WASHINGTON, Sept. 24 (UPI) -- I always wonder how certain edits get made on TV programs and others do not. In preparation for the season premiere of The West Wing on NBC, now the winner of even more Emmy awards, the last episode from May was broadcast again on Sept. 17. The show includes a final scene where the Speaker of the House of Representatives, played by actor John Goodman, takes the oath as acting president of the United States.
As the camera pulled out from the West Wing of the White House, the viewer hears Goodman reciting all the words of the very short oath of office except for just the last four words, "So help me God." Maybe it was a dramatic choice to fade out before those words were spoken or maybe the producers ran out of time. But one wonders.
Perhaps the producers looked up the oath that is spelled out in Article II, Section 1 of the Constitution and found it did not actually contain the words "so help me God," and they would be correct. Maybe they did not realize that President George Washington added the four important words at the end when he took his first oath on April 30, 1789, and that every president since has followed suit.
To be fair, one can read too much into this deletion. One scene in the show involves a hospital nurse asking "Toby," a White House staff member, to tell the incumbent president, played by Martin Sheen, that the whole nation is praying for the safe return of his daughter who has been kidnapped by terrorists. So prayer and belief in God are mentioned in some episodes.
But the fictional White House of The West Wing is distinctly copied from a Clinton-era model. One gets the feeling of a completely secularized work environment. From time to time one or two characters might refer to their Jewish heritage, but only as a cultural, ethnic, or family heritage and not as a rich and encompassing religion helping the characters to lead fuller and more meaningful lives.
Living Christianity is not a feature for any of the characters in the show. Nor is Islam or Hinduism or another great religion. The values of the characters are loyalty to the fictional "President Bartlett," loyalty to their jobs and careers, loyalty to his political party, loyalty to each other, and of course loyalty to the country.
There is nothing wrong with these loyalties and all these things can be good and appropriate values in their proper perspective. High-level government jobs in Washington, D.C., are extremely demanding and the culture of any White House staff in either party often revolves around such concerns.
But one hungers to see the life force that might animate the characters beyond the transient continuum of policy-wonk reports, a smorgasbord of issues, and the pettiness of interpersonal rivalries. The Bartlett White House on TV worships exclusively before the secular altar of public policy. For the staff, government is the ultimate engine for social reform and they are the elitists who will make the world new again. The impulse as always is noble enough, but the hubris that all social problems may be solved by governmental decree seems never to be questioned in the plots.
The West Wing represents an alternate vision of America. It is one that the culture of Hollywood is far more comfortable with than the vision embraced by the administration that took over the real life West Wing in 2001. That's OK. It's probably good therapy and an emotional safety valve for liberals who have been out of office for three years.
The therapeutic value aside, the show represents an interesting window on a spectrum of cultural disconnects in modern America. I choose not to refer to these fault lines as "cultural wars" because I think that term both exaggerates and misidentifies the debates over social issues played out in the governmental realm. Rather I think two broad groupings of allied sub-cultures can be thought of as those who place their faith in secular humanism and those who believe in higher natural law.
In general, secular humanists rely on government to advance a social agenda based on a non-religious approach to human problems. Those who have faith in a higher natural law look to God for their ultimate personal salvation and relegate the role of government to that of a referee whose job is not to advance any agenda so much as to ensure the rule of law.

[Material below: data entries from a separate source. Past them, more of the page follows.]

(** The object is gone, with its place in the queue and its clock. *)
Definition freed (w : rm_world) : Prop :=
  w.(enable) = w0.(enable) ∧ w.(brk) = w0.(brk) ∧ w.(rm_queue) = filter (.≠ i) w0.(rm_queue) ∧ w.(objs) = delete i w0.(objs) ∧
  c_prm <$> w.(clock) = <[c := None]> (c_prm <$> w0.(clock)) ∧ w.(ev_queue) = w0.(ev_queue) ∧ w.(cmds) = w0.(cmds) ∧
  w.(cap_def) = w0.(cap_def).

Context (Hobj : w0.(objs) !! i = Some o0).

Lemma St_start : St w0 i o0 [] w0.
Proof using Hobj. repeat split; [by rewrite insert_id|by rewrite app_nil_r]. Qed.
Lemma same_id_refl : same_id o0 o0.
Proof using. done. Qed.

Lemma free_spec : wp (rm_free_rmobj i) (λ _ w', freed w') w0.
Proof using Hclk Hobj.
  unfold rm_free_rmobj. apply rwp_bind. eapply wp_get_obj; [apply St_start|]. rewrite Hclk.
  repeat split. cbn. by rewrite list_fmap_insert.
Qed.

(** One run of the machine: the object posts at most one event, of a lower rank than
    the one it got, or it is freed. *)
Lemma rm_state_run_spec ev :
  wp (rm_state_run i ev) (λ _ w', alive (rank ev) w' ∨ freed w') w0.
Proof using Hsta Hclk Hsafe Hobj.
  assert (∀ m : R unit, wp m (λ _ w', alive (rank ev) w') w0 → wp m (λ _ w', alive (rank ev) w' ∨ freed w') w0) as HA.
  { intros m H. eapply rwp_mono; [exact H|]. by left. }
  unfold rm_state_run. rewrite run_levels_S. apply rwp_bind. eapply wp_get_obj; [apply St_start|].
  pose proof St_start as HS. pose proof same_id_refl as Hid.
  destruct (st o0) eqn:Est; cbn [rm_fsm].
  - apply HA. unfold rm_state_idle. destruct ev; alive_go (goto_end 3).
    all: try (eapply wp_alive; [eapply (goto_do 1); [eassumption|eassumption|congruence]|cbn; lia]).
    match goal with |- context [if ?ok then RM_ST_WAIT_MEAS else _] => destruct ok end; [|alive_step (goto_end 3)].
    eapply wp_alive; [eapply (goto_wait 3); [eassumption|eassumption|congruence]|cbn; lia].
  - apply HA. unfold rm_state_do_meas, do_meas_state_in, do_meas_start, do_meas_survey_done, do_meas_busy, refuse_and_end.
    destruct ev; cbv zeta; alive_go (goto_end 3).
    all: eapply wp_alive; [eapply (goto_send 2); [eassumption|eassumption|congruence]|cbn; lia].
  - apply HA. unfold rm_state_wait_meas. destruct ev; alive_go (goto_end 3).
    eapply wp_alive; [eapply (goto_recv 2); [eassumption|eassumption|congruence]|cbn; lia].
  - apply HA. unfold rm_state_send_report, send_report_state_in. destruct ev; cbv zeta; alive_go (goto_end 3).
    eapply wp_alive; [eapply (goto_do 1); [eassumption|eassumption|congruence]|cbn; lia].
  - apply HA. unfold rm_state_recv_report, recv_report_state_in. destruct ev; alive_go (goto_end 3).
    eapply wp_alive; [eapply (goto_wait 3); [eassumption|eassumption|congruence]|cbn; lia].
  - unfold rm_state_end. destruct ev; try (eapply rwp_mono; [apply free_spec|]; by right).
    apply HA. alive_go I.
Qed.
End machine.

The divisions are not neat and sharp. This doesn't always mean that some higher-law advocates do not mistakenly attempt to use the power of government to impose their ideas, nor does it mean that all secular humanists are hopelessly unrealistic as to the limits of governmental power. But the degree to which the four words, "so help me God" are symbolically absent from American popular culture is the same degree to which our broad cultural alliances have difficulty finding common ground.
The secular coast dwellers have a condescending habit of treating the believers of the interior nation as backward rural cousins who are not their intellectual equals. The interior dwellers and churchgoers counter with charges of hubris and "anti-patriotism" on the part of the humanists on the coasts. Both groups accuse the other of narrow-minded intolerance for the other's viewpoint.
For many historical reasons, Hollywood is currently dominated by the humanists who really do live their lives almost completely on the secular plane of existence where all power lies in their world. They just don't feel comfortable even talking about any higher law in the universe let alone about the nature of the Creator and His power to intervene in human affairs.
As a corollary, they cringe whenever President George W. Bush talks about the need to confront "evil" in the world. Evil is not a word that fits in easily with the vocabularies of people who think all values are relative and none are absolutely true. Thus, if only symbolically, we will continue for some time yet to look in vain to Hollywood products for the four missing words and will hear silence instead.
-- Mark Q. Rhoads is a former Illinois State Senator.